(** *** Composite faces *)

Lemma fix_COMP_01_clears (c : TableConfig) :
  ~ In "COMP-01"
      (map ruleId (CompositeRules.checkCompositeTop (fix_COMP_01 c))).
Proof.
  intro H. apply COMP01_iff in H. destruct H as [_ H].
  unfold fix_COMP_01, faceMin, orDefault,
    CompositeRules.COMPOSITE_FACE_MIN in H.
  destruct (topMaterial c) eqn:Hm;
    destruct (topFaceThicknessMm c) as [face|] eqn:Hf;
    fix_guards; simpl in H; rewrite ?Hm, ?Hf in H; simpl in H;
    congruence.
Qed.

(** *** Height *)

Lemma fix_HGT_01_clears (c : TableConfig) :
  ~ In "HGT-01" (map ruleId (HeightRules.checkHeight (fix_HGT_01 c))).
Proof.
  intro H. apply HGT01_iff in H.
  unfold fix_HGT_01, HeightRules.MIN_TOTAL_HEIGHT,
    HeightRules.MAX_TOTAL_HEIGHT, JS.gtb in H.
  fix_guards; simpl in H; destruct H as [H|H]; float_order.
Qed.

(** A number minus itself is zero, or NaN when the number is not finite. *)
Lemma sub_self (x : float) :
  Prim2SF (x - x) = S754_zero false \/ Prim2SF (x - x) = S754_nan.
Proof.
  rewrite sub_spec. unfold SF64sub, SFsub.
  destruct (Prim2SF x) as [s|s| |s m e].
  - left. destruct s; reflexivity.
  - right. destruct s; reflexivity.
  - right. reflexivity.
  - left. rewrite Z.sub_diag. reflexivity.
Qed.

Lemma abs_sub_self_within (x tol : float) :
  (0 <=? tol) = true -> JS.gtb (JS.Math_abs (x - x)) tol = false.
Proof.
  intro Htol. unfold JS.gtb, JS.Math_abs.
  rewrite FloatOrder.ltb_rank. rewrite FloatOrder.leb_rank in Htol.
  unfold FloatOrder.rank in *. rewrite abs_spec.
  destruct (sub_self x) as [-> | ->]; simpl SFabs; simpl FloatOrder.rankSF.
  - change (Prim2SF 0) with (S754_zero false) in Htol.
    simpl FloatOrder.rankSF in Htol.
    destruct (FloatOrder.rankSF (Prim2SF tol)); [|reflexivity].
    apply Z.leb_le in Htol. apply Z.ltb_ge. exact Htol.
  - destruct (FloatOrder.rankSF (Prim2SF tol)); reflexivity.
Qed.

Lemma fix_HGT_03_clears (c : TableConfig) :
  ~ In "HGT-03" (map ruleId (HeightRules.checkHeight (fix_HGT_03 c))).
Proof.
  intro H. apply HGT03_iff in H. unfold fix_HGT_03 in H. fields.
  rewrite abs_sub_self_within in H by reflexivity. discriminate H.
Qed.

(** The last assignment of [generateSuggestion] has the same effect. *)
Lemma generateSuggestion_no_HGT03 (c : TableConfig)
    (vs : list ValidationMessage) :
  ~ In "HGT-03"
      (map ruleId (HeightRules.checkHeight (generateSuggestion c vs))).
Proof.
  intro H. apply HGT03_iff in H. unfold generateSuggestion in H. fields.
  rewrite abs_sub_self_within in H by reflexivity. discriminate H.
Qed.

(** *** Edges *)

(** On a top whose edge is machined into the full thickness. *)
Definition edgeOnFullThickness (c : TableConfig) : bool :=
  match isComposite c, topFaceThicknessMm c with
  | true, Some _ => false
  | _, _ => true
  end.

Lemma fix_EDGE_01_clears (c : TableConfig) :
  edgeOnFullThickness c = true ->
  ~ In "EDGE-01" (map ruleId (EdgeRules.checkEdge (fix_EDGE_01 c))).
Proof.
  intros Hfull H. apply EDGE_iff in H. destruct H as (k & Hk & H & Hid).
  unfold fix_EDGE_01, bump, EdgeRules.effectiveThickness,
    edgeOnFullThickness, isComposite in *.
  fix_guards; destruct (topEdgeFinish c) eqn:He; simpl in *;
    try discriminate; injection Hk as <-;
    destruct (topConstruction c) as [[|]|]; simpl in *; congruence.
Qed.

Lemma fix_EDGE_02_clears (c : TableConfig) :
  edgeOnFullThickness c = true ->
  ~ In "EDGE-02" (map ruleId (EdgeRules.checkEdge (fix_EDGE_02 c))).
Proof.
  intros Hfull H. apply EDGE_iff in H. destruct H as (k & Hk & H & Hid).
  unfold fix_EDGE_02, EdgeRules.effectiveThickness,
    edgeOnFullThickness, isComposite in *.
  fix_guards; destruct (topEdgeFinish c) eqn:He; simpl in *;
    try discriminate; injection Hk as <-;
    destruct (topConstruction c) as [[|]|]; simpl in *; congruence.
Qed.

End FixProps2.

(** ** Repairs, rule by rule *)

Module RepairProps.
Import Engine Findings Suggester Families RuleGuards FixProps FixProps2
  Cases.
Local Open Scope float_scope.

Ltac by_case Hin lemma :=
  match goal with
  | E : ?id = ruleId ?v |- _ =>
    rewrite <- E in Hin;
    rewrite (applyFix_at id _ _ v (eq_sym E) eq_refl) in Hin;
    exact (lemma _ Hin)
  end.

(** X5.  Applying the MAT-01 or the MAT-02 fix to any configuration gives
    a configuration for which the engine no longer reports that rule. *)
Theorem material_fix_clears_its_rule (c : TableConfig)
    (v : ValidationMessage) :
  In (ruleId v) ["MAT-01"; "MAT-02"] ->
  ~ In (ruleId v) (map ruleId (allMessages (applyFix c v))).
Proof.
  intros Hid Hin. apply material_rule_source in Hin; [|exact Hid].
  destruct Hid as [E|[E|[]]].
  - by_case Hin fix_MAT_01_clears.
  - by_case Hin fix_MAT_02_clears.
Qed.

Lemma material_fix_clears_its_rule_witness :
  ~ In "MAT-01"
      (map ruleId
         (allMessages (applyFix thinTop
                         (mkMessage "MAT-01" "topThicknessMm")))).
Proof.
  apply (material_fix_clears_its_rule thinTop
           (mkMessage "MAT-01" "topThicknessMm")).
  simpl. tauto.
Defined.

(** X6.  Applying the SPAN-01 fix, which raises the thickness to the tier
    the length needs or else shortens the top to what its thickness
    carries, gives a configuration without a SPAN-01 finding, for solid and
    composite tops alike. *)
Theorem span_fix_clears_its_rule (c : TableConfig) (v : ValidationMessage) :
  ruleId v = "SPAN-01" ->
  ~ In "SPAN-01" (map ruleId (allMessages (applyFix c v))).
Proof.
  intros E Hin. apply span_rule_source in Hin; [|simpl; tauto].
  rewrite (applyFix_at "SPAN-01" _ _ v E eq_refl) in Hin.
  exact (fix_SPAN_01_clears _ Hin).
Qed.

Lemma span_fix_clears_its_rule_witness :
  ~ In "SPAN-01"
      (map ruleId
         (allMessages (applyFix longThinTop
                         (mkMessage "SPAN-01" "topLengthMm")))).
Proof.
  apply (span_fix_clears_its_rule longThinTop
           (mkMessage "SPAN-01" "topLengthMm")).
  reflexivity.
Defined.

(** X7.  Applying the STAB-02 fix (a wider pedestal base) or the STAB-03
    fix (a foot base) gives a configuration for which the engine no longer
    reports that rule. *)
Theorem stability_fix_clears_its_rule (c : TableConfig)
    (v : ValidationMessage) :
  In (ruleId v) ["STAB-02"; "STAB-03"] ->
  ~ In (ruleId v) (map ruleId (allMessages (applyFix c v))).
Proof.
  intros Hid Hin.
  apply stability_rule_source in Hin; [|simpl in *; tauto].
  destruct Hid as [E|[E|[]]].
  - by_case Hin fix_STAB_02_clears.
  - by_case Hin fix_STAB_03_clears.
Qed.

Lemma stability_fix_clears_its_rule_witness :
  ~ In "STAB-02"
      (map ruleId
         (allMessages (applyFix slimPedestal
                         (mkMessage "STAB-02" "legProfileSizeMm")))).
Proof.
  apply (stability_fix_clears_its_rule slimPedestal
           (mkMessage "STAB-02" "legProfileSizeMm")).
  simpl. tauto.
Defined.

(** X8.  Applying the LEG-01, LEG-02 or LEG-04 fix gives a configuration
    for which the engine no longer reports that rule. *)
Theorem leg_fix_clears_its_rule (c : TableConfig) (v : ValidationMessage) :
  In (ruleId v) ["LEG-01"; "LEG-02"; "LEG-04"] ->
  ~ In (ruleId v) (map ruleId (allMessages (applyFix c v))).
Proof.
  intros Hid Hin.
  apply leg_rule_source in Hin; [|simpl in *; tauto].
  apply standard_rule_source in Hin; [|simpl in *; tauto].
  destruct Hin as [_ Hin].
  destruct Hid as [E|[E|[E|[]]]].
  - by_case Hin fix_LEG_01_clears.
  - by_case Hin fix_LEG_02_clears.
  - by_case Hin fix_LEG_04_clears.
Qed.

Lemma leg_fix_clears_its_rule_witness :
  ~ In "LEG-02"
      (map ruleId
         (allMessages (applyFix slenderWood
                         (mkMessage "LEG-02" "legProfileSizeMm")))).
Proof.
  apply (leg_fix_clears_its_rule slenderWood
           (mkMessage "LEG-02" "legProfileSizeMm")).
  simpl. tauto.
Defined.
——————————
Directions for this task: Give the count of lines in the listing that hold the word "legProfileSizeMm", with no other text.

Your solution: 4